(Beginning of EXTRACTED DATA)
(** ** Spaces

    [ds] are the linear bases of the 4 MB regions in use; region [d] has the page
    table [tab s d] with the entries [ent s d k].  An entry either carries a
    reference to a frame ([shared_frame]), or shows a page of low memory
    read-only, or names page 0: those count as unmapped. *)

Definition base (d : Z) : Prop := 0x4000000 ≤ d < 2 ^ 32 /\ d mod 0x400000 = 0.
#[export] Instance base_dec d : Decision (base d).
Proof. unfold base. apply _. Defined.

Definition pde (s : mm) (d : Z) : Z := read_word (phys s) (pde_addr d).
Definition tab (s : mm) (d : Z) : Z := page_of (pde s d).
Definition ent (s : mm) (d : Z) (k : nat) : Z := entry (phys s) (tab s d) (Z.of_nat k).
Definition tents (s : mm) (d : Z) : list Z := entries (phys s) (tab s d) 1024.
Arguments tents : simpl never.
Definition all_ents (s : mm) (ds : list Z) : list Z := flat_map (tents s) ds.

Definition slot (ds : list Z) (d : Z) (k : nat) : Prop := d ∈ ds /\ (k < 1024)%nat.

Record entry_ok (e : Z) : Prop := {
  eo_range : 0 ≤ e < 2 ^ 32;
  eo_frame : forall i, shared_frame e = Some i -> i < PAGING_PAGES;
  eo_user : page_of e <> 0 -> user_ok e = true
}.

Record spaces (s : mm) (ds : list Z) : Prop := {
  sp_wf : wf_mm s;
  sp_nodup : NoDup ds;
  sp_base : forall d, d ∈ ds -> base d;
  sp_pde : forall d, d ∈ ds -> user_rw (pde s d) = true;
  sp_unused : forall d, base d -> d ∉ ds -> Z.land 1 (pde s d) = 0;
  sp_tab : forall d, d ∈ ds -> exists t, tab s d = frame t /\ 0 ≤ t < PAGING_PAGES /\
    arr_get (mem_map s) t <> Some 0;
  sp_tab_inj : forall d d', d ∈ ds -> d' ∈ ds -> tab s d = tab s d' -> d = d';
  sp_ent : forall d k, slot ds d k -> entry_ok (ent s d k);
  sp_apart : forall d k d' i, slot ds d k -> d' ∈ ds -> shared_frame (ent s d k) = Some i ->
    tab s d' <> frame i;
  sp_inj : forall d k k' i, slot ds d k -> slot ds d k' -> shared_frame (ent s d k) = Some i ->
    shared_frame (ent s d k') = Some i -> k = k';
  sp_count : forall d k i, slot ds d k -> shared_frame (ent s d k) = Some i ->
    arr_get (mem_map s) i = Some (refs i (all_ents s ds));
  sp_write : forall d k, slot ds d k -> user_rw (ent s d k) = true ->
    exists i, shared_frame (ent s d k) = Some i /\ refs i (all_ents s ds) = 1
}.

(** The word at offset [o] of page [k] of region [d]. *)
Definition word_at (s : mm) (d : Z) (k : nat) (o : Z) : option Z :=
  if decide (page_of (ent s d k) = 0) then None
  else Some (read_word (phys s) (page_of (ent s d k) + o)).

Definition lin (d : Z) (k : nat) (o : Z) : Z := d + 4096 * Z.of_nat k + o.
Definition offset (o : Z) : Prop := 0 ≤ o < 4096 /\ o mod 4 = 0.
#[export] Instance offset_dec o : Decision (offset o).
Proof. unfold offset. apply _. Defined.

(** ** Address arithmetic *)

Lemma pde_addr_eq x : 0 ≤ x < 2 ^ 32 -> pde_addr x = 4 * (x / 0x400000).
Proof.
  intros Hx. change 0x400000 with (2 ^ 22). rewrite <-Z.shiftr_div_pow2 by lia.
  rewrite Z.mul_comm. replace (Z.shiftr x 22 * 4) with (Z.shiftl (Z.shiftr x 22) 2)
    by (rewrite Z.shiftl_mul_pow2; lia).
  unfold pde_addr. change 0xffc with (mask 2 10). bits.
Qed.

Lemma lin_range d k o : base d -> (k < 1024)%nat -> offset o -> 0 ≤ lin d k o < 2 ^ 32.
Proof. unfold base, offset, lin. intros. Z.div_mod_to_equations. lia. Qed.

Lemma pde_addr_lin d k o :
  base d -> (k < 1024)%nat -> offset o -> pde_addr (lin d k o) = pde_addr d.
Proof.
  intros Hd Hk Ho. pose proof (lin_range d k o Hd Hk Ho). destruct Hd, Ho.
  rewrite !pde_addr_eq by lia. unfold lin. f_equal. Z.div_mod_to_equations. lia.
Qed.

Lemma pde_addr_inj d d' : base d -> base d' -> pde_addr d = pde_addr d' -> d = d'.
Proof.
  intros [? ?] [? ?]. rewrite !pde_addr_eq by lia. intros. Z.div_mod_to_equations. lia.
Qed.

Lemma page_index_lin d k o :
  base d -> (k < 1024)%nat -> offset o -> page_index (lin d k o) = Z.of_nat k.
Proof.
  intros [_ Hm] Hk [Ho _]. unfold page_index, lin. change 0x3ff with (Z.ones 10). rewrite Z.land_ones by lia.
  rewrite Z.shiftr_div_pow2 by lia. change (2 ^ 12) with 4096. change (2 ^ 10) with 1024.
  Z.div_mod_to_equations. lia.
Qed.

Lemma land_offset x : Z.land x 0xffc = x mod 4096 - x mod 4.
Proof.
  assert (Z.land (Z.land x 0xffc) (Z.land x 3) = 0) as E0.
  { change 0xffc with (mask 2 10). change 3 with (Z.ones 2). bits. }
  assert (x mod 2 ^ 12 = Z.lor (Z.land x 0xffc) (Z.land x 3)) as E.
  { change 0xffc with (mask 2 10). change 3 with (Z.ones 2). bits. }
  rewrite (lor_add _ _ E0) in E. change (Z.land x 3) with (Z.land x (Z.ones 2)) in E.
  rewrite Z.land_ones in E by lia. change (2 ^ 12) with 4096 in E. change (2 ^ 2) with 4 in E. lia.
Qed.

Lemma offset_lin d k o : base d -> offset o -> Z.land (lin d k o) 0xffc = o.
Proof.
  intros [_ Hm] [Ho Ho4]. rewrite land_offset. unfold lin. Z.div_mod_to_equations. lia.
Qed.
(End of EXTRACTED DATA)
(WORK ORDER)
In full and without any edits, output the material above.

(REPLY TO THE EXERCISE)
(** ** Spaces

    [ds] are the linear bases of the 4 MB regions in use; region [d] has the page
    table [tab s d] with the entries [ent s d k].  An entry either carries a
    reference to a frame ([shared_frame]), or shows a page of low memory
    read-only, or names page 0: those count as unmapped. *)

Definition base (d : Z) : Prop := 0x4000000 ≤ d < 2 ^ 32 /\ d mod 0x400000 = 0.
#[export] Instance base_dec d : Decision (base d).
Proof. unfold base. apply _. Defined.

Definition pde (s : mm) (d : Z) : Z := read_word (phys s) (pde_addr d).
Definition tab (s : mm) (d : Z) : Z := page_of (pde s d).
Definition ent (s : mm) (d : Z) (k : nat) : Z := entry (phys s) (tab s d) (Z.of_nat k).
Definition tents (s : mm) (d : Z) : list Z := entries (phys s) (tab s d) 1024.
Arguments tents : simpl never.
Definition all_ents (s : mm) (ds : list Z) : list Z := flat_map (tents s) ds.

Definition slot (ds : list Z) (d : Z) (k : nat) : Prop := d ∈ ds /\ (k < 1024)%nat.

Record entry_ok (e : Z) : Prop := {
  eo_range : 0 ≤ e < 2 ^ 32;
  eo_frame : forall i, shared_frame e = Some i -> i < PAGING_PAGES;
  eo_user : page_of e <> 0 -> user_ok e = true
}.

Record spaces (s : mm) (ds : list Z) : Prop := {
  sp_wf : wf_mm s;
  sp_nodup : NoDup ds;
  sp_base : forall d, d ∈ ds -> base d;
  sp_pde : forall d, d ∈ ds -> user_rw (pde s d) = true;
  sp_unused : forall d, base d -> d ∉ ds -> Z.land 1 (pde s d) = 0;
  sp_tab : forall d, d ∈ ds -> exists t, tab s d = frame t /\ 0 ≤ t < PAGING_PAGES /\
    arr_get (mem_map s) t <> Some 0;
  sp_tab_inj : forall d d', d ∈ ds -> d' ∈ ds -> tab s d = tab s d' -> d = d';
  sp_ent : forall d k, slot ds d k -> entry_ok (ent s d k);
  sp_apart : forall d k d' i, slot ds d k -> d' ∈ ds -> shared_frame (ent s d k) = Some i ->
    tab s d' <> frame i;
  sp_inj : forall d k k' i, slot ds d k -> slot ds d k' -> shared_frame (ent s d k) = Some i ->
    shared_frame (ent s d k') = Some i -> k = k';
  sp_count : forall d k i, slot ds d k -> shared_frame (ent s d k) = Some i ->
    arr_get (mem_map s) i = Some (refs i (all_ents s ds));
  sp_write : forall d k, slot ds d k -> user_rw (ent s d k) = true ->
    exists i, shared_frame (ent s d k) = Some i /\ refs i (all_ents s ds) = 1
}.

(** The word at offset [o] of page [k] of region [d]. *)
Definition word_at (s : mm) (d : Z) (k : nat) (o : Z) : option Z :=
  if decide (page_of (ent s d k) = 0) then None
  else Some (read_word (phys s) (page_of (ent s d k) + o)).

Definition lin (d : Z) (k : nat) (o : Z) : Z := d + 4096 * Z.of_nat k + o.
Definition offset (o : Z) : Prop := 0 ≤ o < 4096 /\ o mod 4 = 0.
#[export] Instance offset_dec o : Decision (offset o).
Proof. unfold offset. apply _. Defined.

(** ** Address arithmetic *)

Lemma pde_addr_eq x : 0 ≤ x < 2 ^ 32 -> pde_addr x = 4 * (x / 0x400000).
Proof.
  intros Hx. change 0x400000 with (2 ^ 22). rewrite <-Z.shiftr_div_pow2 by lia.
  rewrite Z.mul_comm. replace (Z.shiftr x 22 * 4) with (Z.shiftl (Z.shiftr x 22) 2)
    by (rewrite Z.shiftl_mul_pow2; lia).
  unfold pde_addr. change 0xffc with (mask 2 10). bits.
Qed.

Lemma lin_range d k o : base d -> (k < 1024)%nat -> offset o -> 0 ≤ lin d k o < 2 ^ 32.
Proof. unfold base, offset, lin. intros. Z.div_mod_to_equations. lia. Qed.

Lemma pde_addr_lin d k o :
  base d -> (k < 1024)%nat -> offset o -> pde_addr (lin d k o) = pde_addr d.
Proof.
  intros Hd Hk Ho. pose proof (lin_range d k o Hd Hk Ho). destruct Hd, Ho.
  rewrite !pde_addr_eq by lia. unfold lin. f_equal. Z.div_mod_to_equations. lia.
Qed.

Lemma pde_addr_inj d d' : base d -> base d' -> pde_addr d = pde_addr d' -> d = d'.
Proof.
  intros [? ?] [? ?]. rewrite !pde_addr_eq by lia. intros. Z.div_mod_to_equations. lia.
Qed.

Lemma page_index_lin d k o :
  base d -> (k < 1024)%nat -> offset o -> page_index (lin d k o) = Z.of_nat k.
Proof.
  intros [_ Hm] Hk [Ho _]. unfold page_index, lin. change 0x3ff with (Z.ones 10). rewrite Z.land_ones by lia.
  rewrite Z.shiftr_div_pow2 by lia. change (2 ^ 12) with 4096. change (2 ^ 10) with 1024.
  Z.div_mod_to_equations. lia.
Qed.

Lemma land_offset x : Z.land x 0xffc = x mod 4096 - x mod 4.
Proof.
  assert (Z.land (Z.land x 0xffc) (Z.land x 3) = 0) as E0.
  { change 0xffc with (mask 2 10). change 3 with (Z.ones 2). bits. }
  assert (x mod 2 ^ 12 = Z.lor (Z.land x 0xffc) (Z.land x 3)) as E.
  { change 0xffc with (mask 2 10). change 3 with (Z.ones 2). bits. }
  rewrite (lor_add _ _ E0) in E. change (Z.land x 3) with (Z.land x (Z.ones 2)) in E.
  rewrite Z.land_ones in E by lia. change (2 ^ 12) with 4096 in E. change (2 ^ 2) with 4 in E. lia.
Qed.

Lemma offset_lin d k o : base d -> offset o -> Z.land (lin d k o) 0xffc = o.
Proof.
  intros [_ Hm] [Ho Ho4]. rewrite land_offset. unfold lin. Z.div_mod_to_equations. lia.
Qed.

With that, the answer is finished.